For all its economic progress over the years, India remains a deeply conservative and contradictory country, where sex and love is rarely discussed openly. Instead, the convoluted plotlines and high drama of 100 years of Hindi cinema serve as a proxy form of education in how to fall in love and how to be in love. “The choice of using Bollywood aesthetics is a reference to cinema and the idea of how couples should act,” says Pinckers. “It is also a reference to how actual couples act because they learn how to act from the movies. Bollywood is the main form of sex education in India.”

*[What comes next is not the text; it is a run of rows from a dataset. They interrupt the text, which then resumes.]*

(** Whether array [v] holds an instance of class [c]. *)
Definition has_instance (c : plugin_class) (v : value) : bool :=
  existsb (λ p, instanceof p c) (elements v).

(** The [devtool] values that webpack's documentation lists for the major
    version this configuration targets (webpack 4: its dev-server takes
    [overlay] and [contentBase]).  The list belongs to the bundler, not to
    this repository; it serves only to say that the string the file passes
    is none of them. *)
Definition documented_devtool_values : list string :=
  ["eval";
   "cheap-eval-source-map";
   "cheap-module-eval-source-map";
   "eval-source-map";
   "cheap-source-map";
   "cheap-module-source-map";
   "inline-cheap-source-map";
   "inline-cheap-module-source-map";
   "source-map";
   "inline-source-map";
   "hidden-source-map";
   "nosources-source-map"].

(** A host with nothing set in the environment, used for concrete runs. *)
Definition bare_host : Host := {|
  process_env := ∅;
  __dirname := "/app";
  join := fun parts => String.concat "/" parts;
  glob_sync := fun _ _ => ["/app/src/index.js"; "/app/src/templates/index.html"];
  MiniCssExtractPlugin_loader := VStr "/app/node_modules/mini-css-extract-plugin/dist/loader.js";
  Autoprefixer := fun _ => VObj []
|}.

(** A host whose environment sets both dev-server variables. *)
Definition lan_host : Host := {|
  process_env := list_to_map [("WDS_HOST", "0.0.0.0"); ("WDS_PORT", "3000")];
  __dirname := "/app";
  join := fun parts => String.concat "/" parts;
  glob_sync := fun _ _ => [];
  MiniCssExtractPlugin_loader := VStr "/app/node_modules/mini-css-extract-plugin/dist/loader.js";
  Autoprefixer := fun _ => VObj []
|}.

(** The same host with another process environment. *)
Definition with_env (h : Host) (e : gmap string string) : Host := {|
  process_env := e;
  __dirname := __dirname h;
  join := join h;
  glob_sync := glob_sync h;
  MiniCssExtractPlugin_loader := MiniCssExtractPlugin_loader h;
  Autoprefixer := Autoprefixer h
|}.

(** ** The regular-expression literals of the rules

    The five literals of [webpackModule] use only literal characters,
    escaped characters, [?], a group and [$].  None has a flag, so [$]
    holds at the end of the input only, and [test] searches for a match
    starting at any position. *)
Inductive regex : Set :=
  | Lit (c : Ascii.ascii)
  | Opt (r : regex)
  | Cat (r1 r2 : regex)
  | Grp (r : regex)
  | Eos
  | Eps.

Arguments Lit c%_char.

(** A sequence of pattern items, in source order. *)
Fixpoint cat (rs : list regex) : regex :=
  match rs with
  | [] => Eps
  | r :: rest => Cat r (cat rest)
  end.

(** A run of literal characters. *)
Fixpoint word (w : string) : regex :=
  match w with
  | EmptyString => Eps
  | String c w' => Cat (Lit c) (word w')
  end.

(** Line 56: [/\.m?jsx?$/] *)
Definition js_test : regex :=
  cat [Lit "."; Opt (Lit "m"); Lit "j"; Lit "s"; Opt (Lit "x"); Eos].

(** Line 57: [/(node_modules)/] *)
Definition js_exclude : regex := Grp (word "node_modules").

(** Line 64: [/\.s?css$/] and [/\.sass$/] *)
Definition css_test : regex :=
  cat [Lit "."; Opt (Lit "s"); Lit "c"; Lit "s"; Lit "s"; Eos].

Definition sass_test : regex :=
  cat [Lit "."; Lit "s"; Lit "a"; Lit "s"; Lit "s"; Eos].

(** Line 65: [/node_modules/] *)
Definition css_exclude : regex := word "node_modules".

(** The characters a pattern has to escape to mean themselves. *)
Definition syntax_character (c : Ascii.ascii) : bool :=
  existsb (Ascii.eqb c) (String.list_ascii_of_string "\^$.|?*+()[]{}/").

(** The source text of a pattern, as it stands between the slashes. *)
Fixpoint regex_source (r : regex) : string :=
  match r with
  | Lit c => if syntax_character c then String "\"%char (String c "") else String c ""
  | Opt r => regex_source r ++ "?"
  | Cat r1 r2 => regex_source r1 ++ regex_source r2
  | Grp r => "(" ++ regex_source r ++ ")"
  | Eos => "$"
  | Eps => ""
  end.

(** Backtracking matcher: [run r s] lists, in the order the matcher tries
    them, what is left of [s] after each way of matching [r] at its start. *)
Fixpoint run (r : regex) (s : string) : list string :=
  match r with
  | Lit c =>
      match s with
      | String c' s' => if Ascii.eqb c c' then [s'] else []
      | EmptyString => []
      end
  | Opt r => (run r s ++ [s])%list
  | Cat r1 r2 => s' ← run r1 s; run r2 s'
  | Grp r => run r s
  | Eos =>
      match s with
      | EmptyString => [EmptyString]
      | String _ _ => []
      end
  | Eps => [s]
  end.

Definition matches_at_start (r : regex) (s : string) : bool :=
  match run r s with
  | [] => false
  | _ :: _ => true
  end.

(** The suffixes of [s], longest first: the positions a search starts at. *)
Fixpoint tails (s : string) : list string :=
  s :: match s with
       | EmptyString => []
       | String _ s' => tails s'
       end.

(** [r.test(s)] *)
Definition regex_test (r : regex) (s : string) : bool :=
  existsb (matches_at_start r) (tails s).

(** ** The production predicate *)

Lemma isProduction_true (env : value) :
  isProduction env = true ↔ env = VStr "production".
Proof.
  unfold isProduction, strict_eq_string. split.
  - destruct env; try discriminate. intros E%String.eqb_eq. by subst.
  - intros ->. reflexivity.
Qed.

Lemma isProduction_false (env : value) :
  isProduction env = false ↔ env ≠ VStr "production".
Proof.
  rewrite <- isProduction_true. by destruct (isProduction env).
Qed.

Example isProduction_production : isProduction (VStr "production") = true.
Proof. reflexivity. Qed.

Example isProduction_staging : isProduction (VStr "staging") = false.
Proof. reflexivity. Qed.

(** Strict equality: no value other than the primitive string qualifies. *)
Example isProduction_undefined : isProduction VUndefined = false.
Proof. reflexivity. Qed.

Example isProduction_boxed :
  isProduction (VObj [("0", VStr "production")]) = false.
Proof. reflexivity. Qed.

(** ** Production selections *)

(** C1: for mode 'production' the returned configuration has an empty
    [devServer] object, an [optimization.minimizer] array of exactly one
    entry, and the first step of the CSS loader chain uses
    [MiniCssExtractPlugin.loader]; the style-injection branch is not the one
    taken, so the head is 'style-loader' only if the extraction loader itself
    is that string. *)
Theorem production_selections (h : Host) (argv : value) :
  let cfg := module_exports h (VStr "production") argv in
  own "devServer" cfg = Some (VObj []) ∧
  select [Key "optimization"; Key "minimizer"] cfg
    = Some (VArr [VNew OptimizeCSSAssetsPlugin [VObj []]]) ∧
  length (elements (get "minimizer" (get "optimization" cfg))) = 1 ∧
  select (css_chain ++ [Idx 0; Key "loader"]) cfg
    = Some (MiniCssExtractPlugin_loader h) ∧
  (MiniCssExtractPlugin_loader h ≠ VStr "style-loader" →
   select (css_chain ++ [Idx 0; Key "loader"]) cfg ≠ Some (VStr "style-loader")).
Proof.
  cbn. do 4 (split; [reflexivity|]).
  intros Hne [= Heq]. by apply Hne.
Qed.

Lemma production_selections_witness :
  MiniCssExtractPlugin_loader bare_host ≠ VStr "style-loader" ∧
  select (css_chain ++ [Idx 0; Key "loader"])
         (module_exports bare_host (VStr "production") (VObj []))
    ≠ Some (VStr "style-loader").
Proof.
  assert (Hne : MiniCssExtractPlugin_loader bare_host ≠ VStr "style-loader")
    by (intros [=]).
  split; [exact Hne|].
  exact (proj2 (proj2 (proj2 (proj2 (production_selections bare_host (VObj []))))) Hne).
Defined.

(** ** Development selections *)

(** C2: for mode 'development' the returned configuration has an empty
    [optimization] object, [devServer.historyApiFallback] is [true], and the
    first step of the CSS loader chain uses 'style-loader'. *)
Theorem development_selections (h : Host) (argv : value) :
  let cfg := module_exports h (VStr "development") argv in
  own "optimization" cfg = Some (VObj []) ∧
  select [Key "devServer"; Key "historyApiFallback"] cfg = Some (VBool true) ∧
  select (css_chain ++ [Idx 0; Key "loader"]) cfg = Some (VStr "style-loader").
Proof. cbn. repeat split. Qed.

(** ** Source-map options of the loader steps *)

Lemma loader_steps_count (h : Host) (env argv : value) :
  length (loader_steps (module_exports h env argv)) = 5.
Proof. reflexivity. Qed.

Lemma sourceMap_options_module_exports (h : Host) (env argv : value) :
  sourceMap_options (module_exports h env argv)
  = replicate 3 (VBool (negb (isProduction env))).
Proof.
  unfold sourceMap_options. cbn. by destruct (isProduction env).
Qed.

Lemma sourceMap_of_step (h : Host) (env argv step v : value) :
  step ∈ loader_steps (module_exports h env argv) →
  own "sourceMap" (get "options" step) = Some v →
  v = VBool (negb (isProduction env)).
Proof.
  intros Hin Hown.
  assert (Hv : v ∈ sourceMap_options (module_exports h env argv)).
  { unfold sourceMap_options. apply list_elem_of_omap. eauto. }
  rewrite sourceMap_options_module_exports in Hv.
  by apply elem_of_replicate in Hv as [-> _].
Qed.

(** C3: in the configuration returned for 'production', every loader step
    of the module rules that has a [sourceMap] option has it set to [false];
    in the one returned for 'development', every such step has it set to
    [true].  The steps concerned are the head of the CSS chain, [css-loader]
    and [sass-loader]: each of them carries the option, with that value, in
    either mode. *)
Theorem sourceMap_follows_mode (h : Host) (argv : value) :
  let prod := module_exports h (VStr "production") argv in
  let dev := module_exports h (VStr "development") argv in
  let flag cfg i := select (css_chain ++ [Idx i; Key "options"; Key "sourceMap"]) cfg in
  (sourceMap_options prod = [VBool false; VBool false; VBool false] ∧
   flag prod 0 = Some (VBool false) ∧
   flag prod 1 = Some (VBool false) ∧
   flag prod 3 = Some (VBool false) ∧
   ∀ step v,
     step ∈ loader_steps prod →
     own "sourceMap" (get "options" step) = Some v →
     v = VBool false) ∧
  (sourceMap_options dev = [VBool true; VBool true; VBool true] ∧
   flag dev 0 = Some (VBool true) ∧
   flag dev 1 = Some (VBool true) ∧
   flag dev 3 = Some (VBool true) ∧
   ∀ step v,
     step ∈ loader_steps dev →
     own "sourceMap" (get "options" step) = Some v →
     v = VBool true).
Proof.
  intros prod dev flag. subst prod dev flag.
  split; (split; [by rewrite sourceMap_options_module_exports|]);
    do 3 (split; [reflexivity|]);
    intros step v Hin Hown;
    apply (sourceMap_of_step _ _ _ _ _ Hin Hown).
Qed.

Lemma sourceMap_follows_mode_witness :
  let step b := VObj [("loader", VStr "css-loader");
                      ("options", VObj [("sourceMap", VBool b)])] in
  (step false ∈ loader_steps (module_exports bare_host (VStr "production") (VObj [])) ∧
   own "sourceMap" (get "options" (step false)) = Some (VBool false) ∧
   VBool false = VBool false) ∧
  (step true ∈ loader_steps (module_exports bare_host (VStr "development") (VObj [])) ∧
   own "sourceMap" (get "options" (step true)) = Some (VBool true) ∧
   VBool true = VBool true).
Proof.
  intros step.
  assert (Hp : step false ∈
            loader_steps (module_exports bare_host (VStr "production") (VObj []))).
  { cbn. do 2 apply list_elem_of_further. apply list_elem_of_here. }
  assert (Hd : step true ∈
            loader_steps (module_exports bare_host (VStr "development") (VObj []))).
  { cbn. do 2 apply list_elem_of_further. apply list_elem_of_here. }
  assert (Hf : own "sourceMap" (get "options" (step false)) = Some (VBool false))
    by reflexivity.
  assert (Ht : own "sourceMap" (get "options" (step true)) = Some (VBool true))
    by reflexivity.
  pose proof (sourceMap_follows_mode bare_host (VObj [])) as [P D].
  split.
  - split; [exact Hp|]. split; [exact Hf|].
    exact (proj2 (proj2 (proj2 (proj2 P))) (step false) _ Hp Hf).
  - split; [exact Hd|]. split; [exact Ht|].
    exact (proj2 (proj2 (proj2 (proj2 D))) (step true) _ Hd Ht).
Defined.

(** ** The dev-server block and the process environment *)

Lemma env_var_absent (h : Host) (name : string) :
  process_env h !! name = None → env_var h name = VUndefined.
Proof. unfold env_var. by intros ->. Qed.

Lemma env_var_present (h : Host) (name s : string) :
  process_env h !! name = Some s → env_var h name = VStr s.
Proof. unfold env_var. by intros ->. Qed.

(** X9: for an [env] other than 'production', a [WDS_HOST] and a
    [WDS_PORT] set in the process environment reach [devServer.host] and
    [devServer.port] as the very strings they hold; the port is not turned
    into a number. *)
Lemma devServer_with_env (h : Host) (argv env : value) (host port : string) :
  env ≠ VStr "production" →
  process_env h !! "WDS_HOST" = Some host →
  process_env h !! "WDS_PORT" = Some port →
  select [Key "devServer"; Key "host"] (module_exports h env argv)
    = Some (VStr host) ∧
  select [Key "devServer"; Key "port"] (module_exports h env argv)
    = Some (VStr port).
Proof.
  intros Hne%isProduction_false Hhost Hport. cbn. rewrite Hne. cbn.
  unfold WDS_HOST, WDS_PORT.
  by rewrite (env_var_present _ _ _ Hhost), (env_var_present _ _ _ Hport).
Qed.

The purely staged shots are mixed with photographs of moments restaged from real life. We see an image of a man and woman standing on corrugated iron rooftops on a Mumbai beach. She is throwing a paper plane to the man, a message of her forbidden love. The lighting is garish, the location opportunistic and anonymous. It seems as though we are in the 1970s again. But the picture is a recreation of the courtship of Sanjay and Aarti, the most celebrated of the couples rescued by the Love Commandos. After Aarti’s parents found out about her relationship with Sanjay, they beat her and tried to sell her three times. Once she was sold to a couple for £140 as ‘a slave for extramarital relations’. Aarti complained so much that she was returned to her parents from whom, with help from the Love Commandos, she eventually escaped. Reaching out into a fictional world, Pinckers shows us Sanjay and Aarti in their new home. Aarti is holding a baby, Sanjay is switching the television on and the walls are covered in peeling blue paint and irregular brickwork. The struggle for love is over; now the struggle of life begins.